(Dataset entries)
■ ■ ■ ■
Lemma distant_bounds : computeBounds distant_vertices = Some (bounds distant_mesh).
Proof.
  cbn [computeBounds bounds_loop mbind option_bind x y z distant_vertices
       distant_mesh bounds].
  do 3 f_equal; f_equal; unfold Rmin, Rmax; repeat destruct (Rle_dec _ _); lra.
Qed.

(** Resolution 2 and no padding on the unit triangle. *)
Lemma unit_uniforms_from_driver :
  uniforms_of unit_mesh (merge_config (mkPartialConfig (Some 2%Z) (Some 0)))
  = unit_uniforms.
Proof. eval_uniforms. Qed.

(** Resolution 1 and the default padding on the two distant triangles. *)
Lemma distant_uniforms_from_driver :
  uniforms_of distant_mesh (merge_config (mkPartialConfig (Some 1%Z) None))
  = distant_uniforms.
Proof. eval_uniforms. Qed.

Lemma flat_bounds : computeBounds flat_vertices = Some (bounds flat_mesh).
Proof.
  cbn [computeBounds bounds_loop mbind option_bind x y z flat_vertices
       flat_mesh bounds].
  do 3 f_equal; f_equal; unfold Rmin, Rmax; repeat destruct (Rle_dec _ _); lra.
Qed.

Lemma edge_bounds : computeBounds edge_vertices = Some (bounds edge_mesh).
Proof.
  cbn [computeBounds bounds_loop mbind option_bind x y z edge_vertices
       edge_mesh bounds].
  do 3 f_equal; f_equal;
    repeat match goal with
      | |- context [Rmin ?a ?b] =>
          first [ rewrite (Rmin_left a b) by lra
                | rewrite (Rmin_right a b) by lra ]
      | |- context [Rmax ?a ?b] =>
          first [ rewrite (Rmax_left a b) by lra
                | rewrite (Rmax_right a b) by lra ]
      end;
    lra.
Qed.

(** Resolution 2 and the default padding on the triangle without area. *)
Lemma flat_uniforms_from_driver :
  uniforms_of flat_mesh (merge_config (mkPartialConfig (Some 2%Z) None))
  = flat_uniforms.
Proof. eval_uniforms. Qed.

(** Resolution 4 and no padding on the two triangles one above the
    other. *)
Lemma edge_uniforms_from_driver :
  uniforms_of edge_mesh (merge_config (mkPartialConfig (Some 4%Z) (Some 0)))
  = edge_uniforms.
Proof. eval_uniforms. Qed.

End SampleUniforms.

(** * Further properties *)

(** ** The distance kernel on every input *)

Section KernelMore.
Import Wgsl Shader Spec.









End KernelMore.

(** ** The sign *)

Section SignMore.
Import Wgsl Shader Spec GridSpec.



Lemma sign_values (a : R) : sign a = -1 \/ sign a = 0 \/ sign a = 1.
Proof.
  unfold sign. destruct (Rlt_dec 0 a); [tauto |].
  destruct (Rlt_dec a 0); tauto.
Qed.










End SignMore.

(** ** Reading the mesh, and what a texel can hold *)

Section GridMore.
Import Wgsl Shader Spec GridSpec Types Triangles MeshSpec Samples.

Lemma wrap32_small (z : Z) : (0 <= z < 4294967296)%Z -> wrap32 z = z.
Proof. intros Hz. unfold wrap32. apply Z.mod_small. exact Hz. Qed.

Lemma load_element {A : Type} (a : list A) (i : Z) :
  (0 <= i)%Z -> load a i = element a i.
Proof.
  intros Hi. unfold load, element.
  destruct (i <? 0)%Z eqn:E; [lia | reflexivity].
Qed.

Lemma element_in_range {A : Type} (a : list A) (i : Z) :
  (0 <= i < Z.of_nat (Datatypes.length a))%Z -> exists x, element a i = Some x.
Proof.
  intros Hi. unfold element. destruct (i <? 0)%Z eqn:E; [lia |].
  apply lookup_lt_is_Some. lia.
Qed.

(** Vertex [i] of an array of fewer than 2^32 floats, as the shader and
    as the host read it. *)
Lemma vertex_read (vs : list R) (vertexCount : nat) (i : Z) :
  Datatypes.length vs = (3 * vertexCount)%nat ->
  (Z.of_nat (Datatypes.length vs) <= 4294967296)%Z ->
  (0 <= i < Z.of_nat vertexCount)%Z ->
  exists a b c : R,
    get_vertex vs i = Some (Vec3f a b c) /\
    element vs (i * 3) = Some a /\ element vs (i * 3 + 1) = Some b /\
    element vs (i * 3 + 2) = Some c.
Proof.
  intros Hlen Hsmall Hi.
  destruct (element_in_range vs (i * 3) ltac:(lia)) as [a Ha].
  destruct (element_in_range vs (i * 3 + 1) ltac:(lia)) as [b Hb].
  destruct (element_in_range vs (i * 3 + 2) ltac:(lia)) as [c Hc].
  exists a, b, c. split; [| tauto].
  unfold get_vertex. cbv zeta.
  rewrite (wrap32_small (i * 3)) by lia.
  rewrite (wrap32_small (i * 3 + 1)) by lia.
  rewrite (wrap32_small (i * 3 + 2)) by lia.
  rewrite !load_element by lia. rewrite Ha, Hb, Hc. reflexivity.
Qed.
■ ■ ■ ■
# ABOUT THIS EXERCISE:
As the answer, set down only the lines from the data above between the one holding "uniforms_of edge_mesh (merge_config" and the one holding "rewrite (wrap32_small (i * 3 + 1)) by lia.", inclusive, exactly as they read.

# RESPONSE TO THIS TASK:
  uniforms_of edge_mesh (merge_config (mkPartialConfig (Some 4%Z) (Some 0)))
  = edge_uniforms.
Proof. eval_uniforms. Qed.

End SampleUniforms.

(** * Further properties *)

(** ** The distance kernel on every input *)

Section KernelMore.
Import Wgsl Shader Spec.









End KernelMore.

(** ** The sign *)

Section SignMore.
Import Wgsl Shader Spec GridSpec.



Lemma sign_values (a : R) : sign a = -1 \/ sign a = 0 \/ sign a = 1.
Proof.
  unfold sign. destruct (Rlt_dec 0 a); [tauto |].
  destruct (Rlt_dec a 0); tauto.
Qed.










End SignMore.

(** ** Reading the mesh, and what a texel can hold *)

Section GridMore.
Import Wgsl Shader Spec GridSpec Types Triangles MeshSpec Samples.

Lemma wrap32_small (z : Z) : (0 <= z < 4294967296)%Z -> wrap32 z = z.
Proof. intros Hz. unfold wrap32. apply Z.mod_small. exact Hz. Qed.

Lemma load_element {A : Type} (a : list A) (i : Z) :
  (0 <= i)%Z -> load a i = element a i.
Proof.
  intros Hi. unfold load, element.
  destruct (i <? 0)%Z eqn:E; [lia | reflexivity].
Qed.

Lemma element_in_range {A : Type} (a : list A) (i : Z) :
  (0 <= i < Z.of_nat (Datatypes.length a))%Z -> exists x, element a i = Some x.
Proof.
  intros Hi. unfold element. destruct (i <? 0)%Z eqn:E; [lia |].
  apply lookup_lt_is_Some. lia.
Qed.

(** Vertex [i] of an array of fewer than 2^32 floats, as the shader and
    as the host read it. *)
Lemma vertex_read (vs : list R) (vertexCount : nat) (i : Z) :
  Datatypes.length vs = (3 * vertexCount)%nat ->
  (Z.of_nat (Datatypes.length vs) <= 4294967296)%Z ->
  (0 <= i < Z.of_nat vertexCount)%Z ->
  exists a b c : R,
    get_vertex vs i = Some (Vec3f a b c) /\
    element vs (i * 3) = Some a /\ element vs (i * 3 + 1) = Some b /\
    element vs (i * 3 + 2) = Some c.
Proof.
  intros Hlen Hsmall Hi.
  destruct (element_in_range vs (i * 3) ltac:(lia)) as [a Ha].
  destruct (element_in_range vs (i * 3 + 1) ltac:(lia)) as [b Hb].
  destruct (element_in_range vs (i * 3 + 2) ltac:(lia)) as [c Hc].
  exists a, b, c. split; [| tauto].
  unfold get_vertex. cbv zeta.
  rewrite (wrap32_small (i * 3)) by lia.
  rewrite (wrap32_small (i * 3 + 1)) by lia.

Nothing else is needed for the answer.